>>>>>

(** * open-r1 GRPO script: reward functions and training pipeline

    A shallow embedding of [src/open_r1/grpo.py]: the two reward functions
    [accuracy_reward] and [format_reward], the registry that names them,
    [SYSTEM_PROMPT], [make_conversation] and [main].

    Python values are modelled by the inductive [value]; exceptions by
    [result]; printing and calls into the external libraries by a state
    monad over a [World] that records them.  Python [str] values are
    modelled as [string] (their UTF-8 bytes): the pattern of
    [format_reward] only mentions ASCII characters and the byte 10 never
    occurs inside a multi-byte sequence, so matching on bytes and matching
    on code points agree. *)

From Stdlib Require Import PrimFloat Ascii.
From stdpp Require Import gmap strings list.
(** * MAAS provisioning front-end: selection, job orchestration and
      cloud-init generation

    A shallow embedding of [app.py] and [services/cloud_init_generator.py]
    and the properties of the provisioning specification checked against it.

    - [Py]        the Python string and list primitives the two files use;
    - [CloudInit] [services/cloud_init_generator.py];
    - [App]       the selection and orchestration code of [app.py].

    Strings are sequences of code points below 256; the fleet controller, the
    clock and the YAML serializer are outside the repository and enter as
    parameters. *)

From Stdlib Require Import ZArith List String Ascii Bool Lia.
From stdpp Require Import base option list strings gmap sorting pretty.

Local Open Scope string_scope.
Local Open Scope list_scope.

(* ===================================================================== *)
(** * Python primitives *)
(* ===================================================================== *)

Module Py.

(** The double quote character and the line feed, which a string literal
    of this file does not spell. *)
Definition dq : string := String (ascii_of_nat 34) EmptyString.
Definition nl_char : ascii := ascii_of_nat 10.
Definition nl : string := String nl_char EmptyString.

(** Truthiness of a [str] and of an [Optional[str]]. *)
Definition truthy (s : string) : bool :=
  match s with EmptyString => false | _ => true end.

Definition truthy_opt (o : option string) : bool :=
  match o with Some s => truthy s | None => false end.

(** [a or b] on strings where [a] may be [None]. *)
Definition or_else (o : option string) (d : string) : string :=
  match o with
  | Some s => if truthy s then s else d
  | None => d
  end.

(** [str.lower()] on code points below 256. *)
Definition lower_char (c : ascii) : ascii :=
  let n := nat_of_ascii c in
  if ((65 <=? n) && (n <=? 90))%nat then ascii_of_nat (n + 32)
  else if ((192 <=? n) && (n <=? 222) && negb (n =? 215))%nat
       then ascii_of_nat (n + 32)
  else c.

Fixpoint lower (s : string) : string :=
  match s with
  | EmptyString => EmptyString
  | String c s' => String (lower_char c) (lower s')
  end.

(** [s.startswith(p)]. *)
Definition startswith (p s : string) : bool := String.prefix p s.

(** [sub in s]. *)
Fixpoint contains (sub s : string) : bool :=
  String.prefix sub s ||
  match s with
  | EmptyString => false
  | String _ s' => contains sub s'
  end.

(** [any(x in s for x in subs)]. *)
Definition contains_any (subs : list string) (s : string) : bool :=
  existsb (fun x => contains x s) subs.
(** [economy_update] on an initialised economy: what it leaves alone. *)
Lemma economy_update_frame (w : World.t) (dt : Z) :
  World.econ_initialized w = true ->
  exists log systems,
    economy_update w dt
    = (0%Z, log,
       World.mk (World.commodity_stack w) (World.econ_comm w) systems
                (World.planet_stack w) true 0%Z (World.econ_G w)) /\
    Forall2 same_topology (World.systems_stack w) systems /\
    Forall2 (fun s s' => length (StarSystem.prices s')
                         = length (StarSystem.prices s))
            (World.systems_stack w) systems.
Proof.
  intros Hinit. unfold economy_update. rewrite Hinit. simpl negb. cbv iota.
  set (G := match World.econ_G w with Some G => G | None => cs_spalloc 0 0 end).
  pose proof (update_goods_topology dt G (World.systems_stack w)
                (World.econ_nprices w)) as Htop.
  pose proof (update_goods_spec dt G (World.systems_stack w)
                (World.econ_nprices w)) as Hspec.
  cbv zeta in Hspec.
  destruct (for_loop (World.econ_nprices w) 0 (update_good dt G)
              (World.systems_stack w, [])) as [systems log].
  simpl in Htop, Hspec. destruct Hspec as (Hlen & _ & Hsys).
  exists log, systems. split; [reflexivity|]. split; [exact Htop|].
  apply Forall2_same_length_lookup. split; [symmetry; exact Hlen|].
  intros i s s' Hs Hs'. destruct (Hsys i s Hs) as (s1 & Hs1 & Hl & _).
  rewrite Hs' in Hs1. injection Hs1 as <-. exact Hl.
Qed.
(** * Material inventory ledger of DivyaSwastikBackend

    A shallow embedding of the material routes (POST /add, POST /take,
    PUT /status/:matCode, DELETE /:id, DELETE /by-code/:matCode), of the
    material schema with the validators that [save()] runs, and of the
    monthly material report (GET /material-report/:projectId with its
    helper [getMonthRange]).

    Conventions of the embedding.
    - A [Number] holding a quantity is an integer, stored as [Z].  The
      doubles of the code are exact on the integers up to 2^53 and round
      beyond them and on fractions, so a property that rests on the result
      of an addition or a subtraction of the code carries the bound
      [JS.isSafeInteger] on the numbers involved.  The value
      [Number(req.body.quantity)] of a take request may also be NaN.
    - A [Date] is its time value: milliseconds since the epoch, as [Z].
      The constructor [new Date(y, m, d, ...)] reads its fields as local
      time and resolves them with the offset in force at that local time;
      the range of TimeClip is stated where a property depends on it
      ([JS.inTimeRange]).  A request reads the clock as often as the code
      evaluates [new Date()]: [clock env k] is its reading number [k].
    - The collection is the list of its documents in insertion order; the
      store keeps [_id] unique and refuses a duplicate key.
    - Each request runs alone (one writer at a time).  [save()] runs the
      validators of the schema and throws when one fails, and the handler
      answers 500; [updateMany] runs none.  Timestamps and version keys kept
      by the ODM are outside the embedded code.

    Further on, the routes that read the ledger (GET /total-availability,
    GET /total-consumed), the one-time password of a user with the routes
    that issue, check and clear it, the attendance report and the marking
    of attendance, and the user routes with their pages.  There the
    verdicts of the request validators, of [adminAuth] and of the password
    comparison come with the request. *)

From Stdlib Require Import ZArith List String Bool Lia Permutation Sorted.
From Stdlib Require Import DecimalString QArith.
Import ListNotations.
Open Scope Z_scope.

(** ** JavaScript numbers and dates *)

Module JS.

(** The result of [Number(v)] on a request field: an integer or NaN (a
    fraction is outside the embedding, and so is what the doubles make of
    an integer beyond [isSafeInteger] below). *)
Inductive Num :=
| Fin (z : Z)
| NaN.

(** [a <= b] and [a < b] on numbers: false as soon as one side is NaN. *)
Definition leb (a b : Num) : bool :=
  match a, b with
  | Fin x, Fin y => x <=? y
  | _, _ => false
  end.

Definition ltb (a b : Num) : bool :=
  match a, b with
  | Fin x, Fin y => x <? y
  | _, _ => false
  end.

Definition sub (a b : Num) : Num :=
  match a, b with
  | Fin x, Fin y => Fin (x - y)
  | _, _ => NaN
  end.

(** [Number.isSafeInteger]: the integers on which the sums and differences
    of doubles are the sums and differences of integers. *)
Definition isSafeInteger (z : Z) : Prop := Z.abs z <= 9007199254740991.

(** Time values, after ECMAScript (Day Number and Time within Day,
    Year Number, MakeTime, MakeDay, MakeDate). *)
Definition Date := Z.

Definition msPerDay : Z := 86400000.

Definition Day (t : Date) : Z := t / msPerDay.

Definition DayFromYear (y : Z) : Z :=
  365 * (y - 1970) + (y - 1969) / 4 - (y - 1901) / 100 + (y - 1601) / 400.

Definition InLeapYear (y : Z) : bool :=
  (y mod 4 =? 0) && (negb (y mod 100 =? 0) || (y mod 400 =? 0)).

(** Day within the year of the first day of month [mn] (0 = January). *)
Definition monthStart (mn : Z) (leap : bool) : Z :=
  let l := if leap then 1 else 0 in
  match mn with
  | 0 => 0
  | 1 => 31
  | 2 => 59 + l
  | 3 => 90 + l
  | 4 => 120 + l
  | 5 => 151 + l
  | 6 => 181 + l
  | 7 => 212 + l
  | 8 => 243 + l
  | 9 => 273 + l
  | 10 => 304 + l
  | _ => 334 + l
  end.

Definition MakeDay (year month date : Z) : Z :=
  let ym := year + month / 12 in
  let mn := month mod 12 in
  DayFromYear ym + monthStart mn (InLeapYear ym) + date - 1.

<<<<<

**Your assignment:**
In the listing above, find the line containing "verdicts of the" and the line containing "(** The result". Output them and every line between, exactly, and nothing else.

**Output of the exercise:**
    verdicts of the request validators, of [adminAuth] and of the password
    comparison come with the request. *)

From Stdlib Require Import ZArith List String Bool Lia Permutation Sorted.
From Stdlib Require Import DecimalString QArith.
Import ListNotations.
Open Scope Z_scope.

(** ** JavaScript numbers and dates *)

Module JS.

(** The result of [Number(v)] on a request field: an integer or NaN (a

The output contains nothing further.